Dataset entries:
-- Opening Marker --
(** * PageRank.py: a shallow embedding and its verification

    The program reads an edge list, builds the inbound adjacency and the
    out-degree dictionaries, iterates the damped PageRank update until the
    L1 variation drops below the tolerance (or the budget of passes is
    spent), and prints the twenty best nodes.

    Modelling choices.
    - NodeId is a Python int: [Z].
    - Python floats are modelled by exact canonical rationals [Qc]; every
      statement below is about the exact-arithmetic reading of the code.
    - dict / defaultdict are [gmap], set is [gset]. The order in which
      [for v in all_nodes] visits the set is left to the runtime by Python:
      it is a parameter [node_order] of the iterator, and the program is
      the iterator run on [elements].
    - Exceptions and standard output are explicit: a computation is a pair
      of the lines printed so far and either a raised exception or a value. *)

From Stdlib Require Import ZArith QArith Qcanon Qcabs Qabs Qround Qpower Lqa.
From Stdlib Require Import Floats Uint63.
From stdpp Require Import base numbers list strings gmap sorting.

Local Open Scope Z_scope.

(** ** Python runtime: exceptions, standard output, the computation monad *)

Inductive exn : Type :=
  | ZeroDivisionError
  | KeyError
  | IndexError.

(** One constructor per [print] call of the source. *)
Inductive event : Type :=
  | MsgReading                                   (* "[1] Lecture du edges.csv..." *)
  | MsgNodeSet                                   (* "[2] Construction de l'ensemble des noeuds..." *)
  | MsgNodeCount (n : Z)                         (* "    Nombre total de noeuds = {n}" *)
  | MsgIndex                                     (* "[3] Construction inbound_links & outdegree..." *)
  | MsgInit                                      (* "[4] Initialisation PageRank..." *)
  | MsgIterations (damping : Qc)                 (* "[5] Iterations PageRank (damping= ... )..." *)
  | MsgConverged (iteration : Z) (diff : Qc)     (* "    Convergence atteinte a l'iteration ..." *)
  | MsgTop20                                     (* "=== Top 20 (PageRank) ===" *)
  | MsgRankNamed (rank node_id : Z) (name : string) (score : Qc)
  | MsgRank (rank node_id : Z) (score : Qc).

Definition M (A : Type) : Type := (list event * (exn + A))%type.

Global Instance M_ret : MRet M := λ A a, ([], inr a).

Global Instance M_bind : MBind M := λ A B f m,
  match m with
  | (out, inl e) => (out, inl e)
  | (out, inr a) => let '(out', r) := f a in (out ++ out', r)
  end.

Definition raise {A} (e : exn) : M A := ([], inl e).
Definition print (e : event) : M unit := ([e], inr ()).

Definition stdout {A} (m : M A) : list event := m.1.
Definition outcome {A} (m : M A) : exn + A := m.2.

(** [for x in xs: s = body(s, x)] *)
Fixpoint for_each {A S : Type} (xs : list A) (body : S → A → M S) (s : S) : M S :=
  match xs with
  | [] => mret s
  | x :: xs' => s' ← body s x; for_each xs' body s'
  end.

(** [x / y] on numbers: raises on a zero divisor. *)
Definition py_truediv (x y : Qc) : M Qc :=
  if decide (y = 0%Qc) then raise ZeroDivisionError else mret (x / y)%Qc.

(** [d[k]] on a plain dict. *)
Definition py_getitem {V} (d : gmap Z V) (k : Z) : M V :=
  match d !! k with
  | Some x => mret x
  | None => raise KeyError
  end.

(** [d[k]] on a [defaultdict]: a missing key reads as the default value. *)
Definition dd_getitem {V} (dflt : V) (d : gmap Z V) (k : Z) : V :=
  default dflt (d !! k).

(** [l[i]] on a list, with Python's negative indices. *)
Definition py_list_getitem {A} (l : list A) (i : Z) : M A :=
  let len := Z.of_nat (length l) in
  let j := if decide (i < 0) then len + i else i in
  if decide (0 ≤ j < len) then
    match l !! Z.to_nat j with
    | Some x => mret x
    | None => raise IndexError
    end
  else raise IndexError.

(** [sum(xs)]: a left fold from 0. *)
Definition py_sum (xs : list Qc) : Qc := foldl Qcplus 0%Qc xs.

(** ** compute_pagerank_inbound *)

Definition all_nodes_of (df_edges : list (Z * Z)) : gset Z :=
  list_to_set (df_edges.*1) ∪ list_to_set (df_edges.*2).

(** Body of the loop over the rows (lines 31-35). *)
Definition add_edge (idx : gmap Z (list Z) * gmap Z Z) (row : Z * Z)
    : gmap Z (list Z) * gmap Z Z :=
  let '(inbound_links, outdegree) := idx in
  let '(src, tgt) := row in
  (<[tgt := dd_getitem [] inbound_links tgt ++ [src]]> inbound_links,
   <[src := dd_getitem 0 outdegree src + 1]> outdegree).

Definition build_index (df_edges : list (Z * Z)) : gmap Z (list Z) * gmap Z Z :=
  foldl add_edge (∅, ∅) df_edges.

Definition inbound_links_of (df_edges : list (Z * Z)) : gmap Z (list Z) :=
  (build_index df_edges).1.
Definition outdegree_of (df_edges : list (Z * Z)) : gmap Z Z :=
  (build_index df_edges).2.

Section iterator.
Variable all_nodes : gset Z.
(** The order in which the runtime enumerates [all_nodes]. *)
Variable node_order : list Z.
Variable inbound_links : gmap Z (list Z).
Variable outdegree : gmap Z Z.
Variables damping tol : Qc.

Definition n : Z := Z.of_nat (size all_nodes).

(** Line 39: [{node: 1.0/n for node in all_nodes}]. *)
Definition initial_pagerank : M (gmap Z Qc) :=
  for_each node_order
    (λ pagerank node, x ← py_truediv 1%Qc (Qc_of_Z n); mret (<[node := x]> pagerank))
    ∅.

(** Lines 51-54. *)
Definition inbound_contribution (pagerank : gmap Z Qc) (v : Z) : M Qc :=
  for_each (dd_getitem [] inbound_links v)
    (λ in_sum u,
       pu ← py_getitem pagerank u;
       c ← py_truediv pu (Qc_of_Z (dd_getitem 0 outdegree u));
       mret (in_sum + c)%Qc)
    0%Qc.

(** Lines 44-61: one pass; returns [new_pagerank] and [diff]. *)
Definition update_pass (pagerank : gmap Z Qc) : M (gmap Z Qc * Qc) :=
  let sum_pr := py_sum (snd <$> map_to_list pagerank) in
  new_pagerank ← for_each node_order
    (λ new_pagerank v,
       in_sum ← inbound_contribution pagerank v;
       share ← py_truediv sum_pr (Qc_of_Z n);
       mret (<[v := ((1 - damping) * share + damping * in_sum)%Qc]> new_pagerank))
    ∅;
  diff ← for_each node_order
    (λ acc v,
       a ← py_getitem new_pagerank v;
       b ← py_getitem pagerank v;
       mret (acc + Qcabs (a - b))%Qc)
    0%Qc;
  mret (new_pagerank, diff).

(** Lines 43-67: [for iteration in range(max_iter)] with its [break]. *)
Fixpoint iterate (iterations : list Z) (pagerank : gmap Z Qc) : M (gmap Z Qc) :=
  match iterations with
  | [] => mret pagerank
  | iteration :: rest =>
      '(new_pagerank, diff) ← update_pass pagerank;
      if decide (diff < tol)%Qc then
        _ ← print (MsgConverged (iteration + 1) diff);
        mret new_pagerank
      else iterate rest new_pagerank
  end.
End iterator.

Definition compute_pagerank_inbound_in (node_order : list Z)
    (df_edges : list (Z * Z)) (damping : Qc) (max_iter : Z) (tol : Qc) : M (gmap Z Qc) :=
  _ ← print MsgReading;
  _ ← print MsgNodeSet;
  let all_nodes := all_nodes_of df_edges in
  _ ← print (MsgNodeCount (n all_nodes));
  _ ← print MsgIndex;
  let '(inbound_links, outdegree) := build_index df_edges in
  _ ← print MsgInit;
  pagerank ← initial_pagerank all_nodes node_order;
  _ ← print (MsgIterations damping);
  iterate all_nodes node_order inbound_links outdegree damping tol (seqZ 0 max_iter) pagerank.

Definition compute_pagerank_inbound
    (df_edges : list (Z * Z)) (damping : Qc) (max_iter : Z) (tol : Qc) : M (gmap Z Qc) :=
  compute_pagerank_inbound_in (elements (all_nodes_of df_edges))
    df_edges damping max_iter tol.

(** ** The main program *)

Definition by_score_desc (x y : Z * Qc) : Prop := (y.2 ≤ x.2)%Qc.
Global Instance by_score_desc_dec : RelDecision by_score_desc.
Proof. intros x y. unfold by_score_desc. apply _. Defined.

(** Lines 89-108. [names_csv] is the content of names.csv, [None] when
    [load_names] raises (the bare [except] then gives the empty list). *)
Definition main (df_edges : list (Z * Z)) (names_csv : option (list string)) : M () :=
  pagerank_scores ← compute_pagerank_inbound df_edges (Q2Qc (85 # 100)) 100 (Q2Qc (1 # 100000000));
  let sorted_pr := merge_sort by_score_desc (map_to_list pagerank_scores) in
  let node_names := default [] names_csv in
  _ ← print MsgTop20;
  for_each (seqZ 0 20)
    (λ _ i,
       '(node_id, score) ← py_list_getitem sorted_pr i;
       if decide (node_id < Z.of_nat (length node_names)) then
         name ← py_list_getitem node_names node_id;
         print (MsgRankNamed (i + 1) node_id name score)
       else print (MsgRank (i + 1) node_id score))
    ().

(** Readable view of a score map for concrete checks. *)
Definition scores_view (pr : gmap Z Qc) : list (Z * Q) :=
  (λ kv, (kv.1, this kv.2)) <$> map_to_list pr.

Definition outcome_view (m : M (gmap Z Qc)) : exn + list (Z * Q) :=
  match outcome m with inl e => inl e | inr pr => inr (scores_view pr) end.


(** ** Exact sums *)

Fixpoint Qcsum (xs : list Qc) : Qc :=
  match xs with
  | [] => 0%Qc
  | x :: xs' => (x + Qcsum xs')%Qc
  end.

Definition Qc_of_nat (k : nat) : Qc := Qc_of_Z (Z.of_nat k).

(** ** The update as the specification writes it

    A graph index is the triple (node_set, inbound, out_degree); the
    previous map is read through [score]. *)

Definition score (pr : gmap Z Qc) (u : Z) : Qc := default 0%Qc (pr !! u).

Section update_formula.
Variable node_set : gset Z.
Variable inbound : gmap Z (list Z).
Variable out_degree : gmap Z Z.
Variable d : Qc.

Definition sum_pr_spec (pr : gmap Z Qc) : Qc :=
  Qcsum (score pr <$> elements node_set).

Definition in_sum_spec (pr : gmap Z Qc) (v : Z) : Qc :=
  Qcsum ((λ u, score pr u / Qc_of_Z (dd_getitem 0%Z out_degree u))%Qc
           <$> dd_getitem [] inbound v).

Definition new_score (pr : gmap Z Qc) (v : Z) : Qc :=
  ((1 - d) * (sum_pr_spec pr / Qc_of_Z (n node_set)) + d * in_sum_spec pr v)%Qc.

Definition update_spec (pr : gmap Z Qc) : gmap Z Qc :=
  set_to_map (λ v, (v, new_score pr v)) node_set.

Definition l1_diff (a b : gmap Z Qc) : Qc :=
  Qcsum ((λ v, Qcabs (score a v - score b v)) <$> elements node_set).

Definition uniform_spec : gmap Z Qc :=
  set_to_map (λ v, (v, (1 / Qc_of_Z (n node_set))%Qc)) node_set.

(** The map after [j] updates of [pr]. *)
Definition pr_seq (j : nat) (pr : gmap Z Qc) : gmap Z Qc :=
  Nat.iter j update_spec pr.

(** The variation measured by pass number [j] (counted from 0). *)
Definition diff_seq (j : nat) (pr : gmap Z Qc) : Qc :=
  l1_diff (pr_seq (S j) pr) (pr_seq j pr).
End update_formula.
-- Closing Marker --
[Problem to work on] Above are the entries. Copy exactly the part that opens with the line containing "L1 variation drops" and closes with the line containing "- Python floats", and no more.

[Reply]
    L1 variation drops below the tolerance (or the budget of passes is
    spent), and prints the twenty best nodes.

    Modelling choices.
    - NodeId is a Python int: [Z].
    - Python floats are modelled by exact canonical rationals [Qc]; every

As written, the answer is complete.